YOUR ASSIGNMENT → Take the entries that follow and write them out again, word for word.

Collected data entries
——————
(* ===== verification/SecureDir.v ===== *)
(** SecureDir: the directory handles restore writes through
    ([simple/restore_secure.go], [simple/restore_secure_posix.go]).

    The file system is a map from inode numbers to directories, files and
    symbolic links.  Before every system call another process may change it
    in any way (an entry of the schedule [sw_env]), and the call may fail.
    A descriptor refers to the inode it was opened on, whatever becomes of
    the name.  [sw_touched] records the inodes the modelled calls change, so
    that a theorem can say which ones they never touch (creating the restore
    root itself, where the user asked for it, is not recorded).

    The restore code passes single path elements.  What the kernel does with
    a name that contains a separator is the parameter [Walk]. *)

From S2P Require Import Prelude GoStr FS Manifest RestorePath.
From stdpp Require Import base list gmap strings.
From Stdlib.Strings Require Import Byte.
Local Open Scope Z_scope.

Inductive errno := NOENT | EXIST | NOTDIR | LOOP | ISDIR | NOTEMPTY | BADF | BUSY | IOERR.

#[export] Instance errno_eq_dec : EqDecision errno.
Proof. solve_decision. Defined.

(** Directories know their parent, for [..]. *)
Inductive inode :=
| IDir (parent : nat) (ents : gmap bytes nat)
| IFile (data : bytes) (mode : Z) (mtime : Z)
| ILink (target : bytes).

Abbreviation fs := (gmap nat inode).

(** What happens just before a system call: another process's change to the
    file system, and the failure of the call, if any, with the number of bytes
    a failing write still writes. *)
Record env_step := Env { env_act : fs -> fs; env_fault : option (errno * nat) }.

Record sw := SW {
  sw_fs : fs;
  sw_fds : gmap nat nat;
  sw_env : list env_step;
  sw_draws : nat;
  sw_touched : list nat
}.

(** The kernel's resolution of a name with separators, relative to a directory,
    to the directory of its last element and that element; and of the path of
    the restore root, following symlinks; and [os.MkdirAll]. *)
Class Walk := {
  walk_at : fs -> nat -> bytes -> result errno (nat * bytes);
  walk_root : fs -> bytes -> result errno nat;
  mkdir_all : bytes -> fs -> result errno fs
}.

Section Calls.
Context `{Walk}.

Definition set_fs (f : fs) (w : sw) : sw := SW f (sw_fds w) (sw_env w) (sw_draws w) (sw_touched w).
Definition set_fds (f : gmap nat nat) (w : sw) : sw := SW (sw_fs w) f (sw_env w) (sw_draws w) (sw_touched w).
Definition touch (i : nat) (w : sw) : sw := SW (sw_fs w) (sw_fds w) (sw_env w) (sw_draws w) (i :: sw_touched w).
——————
EXERCISE RESULT →
(* ===== verification/SecureDir.v ===== *)
(** SecureDir: the directory handles restore writes through
    ([simple/restore_secure.go], [simple/restore_secure_posix.go]).

    The file system is a map from inode numbers to directories, files and
    symbolic links.  Before every system call another process may change it
    in any way (an entry of the schedule [sw_env]), and the call may fail.
    A descriptor refers to the inode it was opened on, whatever becomes of
    the name.  [sw_touched] records the inodes the modelled calls change, so
    that a theorem can say which ones they never touch (creating the restore
    root itself, where the user asked for it, is not recorded).

    The restore code passes single path elements.  What the kernel does with
    a name that contains a separator is the parameter [Walk]. *)

From S2P Require Import Prelude GoStr FS Manifest RestorePath.
From stdpp Require Import base list gmap strings.
From Stdlib.Strings Require Import Byte.
Local Open Scope Z_scope.

Inductive errno := NOENT | EXIST | NOTDIR | LOOP | ISDIR | NOTEMPTY | BADF | BUSY | IOERR.

#[export] Instance errno_eq_dec : EqDecision errno.
Proof. solve_decision. Defined.

(** Directories know their parent, for [..]. *)
Inductive inode :=
| IDir (parent : nat) (ents : gmap bytes nat)
| IFile (data : bytes) (mode : Z) (mtime : Z)
| ILink (target : bytes).

Abbreviation fs := (gmap nat inode).

(** What happens just before a system call: another process's change to the
    file system, and the failure of the call, if any, with the number of bytes
    a failing write still writes. *)
Record env_step := Env { env_act : fs -> fs; env_fault : option (errno * nat) }.

Record sw := SW {
  sw_fs : fs;
  sw_fds : gmap nat nat;
  sw_env : list env_step;
  sw_draws : nat;
  sw_touched : list nat
}.

(** The kernel's resolution of a name with separators, relative to a directory,
    to the directory of its last element and that element; and of the path of
    the restore root, following symlinks; and [os.MkdirAll]. *)
Class Walk := {
  walk_at : fs -> nat -> bytes -> result errno (nat * bytes);
  walk_root : fs -> bytes -> result errno nat;
  mkdir_all : bytes -> fs -> result errno fs
}.

Section Calls.
Context `{Walk}.

Definition set_fs (f : fs) (w : sw) : sw := SW f (sw_fds w) (sw_env w) (sw_draws w) (sw_touched w).
Definition set_fds (f : gmap nat nat) (w : sw) : sw := SW (sw_fs w) f (sw_env w) (sw_draws w) (sw_touched w).
Definition touch (i : nat) (w : sw) : sw := SW (sw_fs w) (sw_fds w) (sw_env w) (sw_draws w) (i :: sw_touched w).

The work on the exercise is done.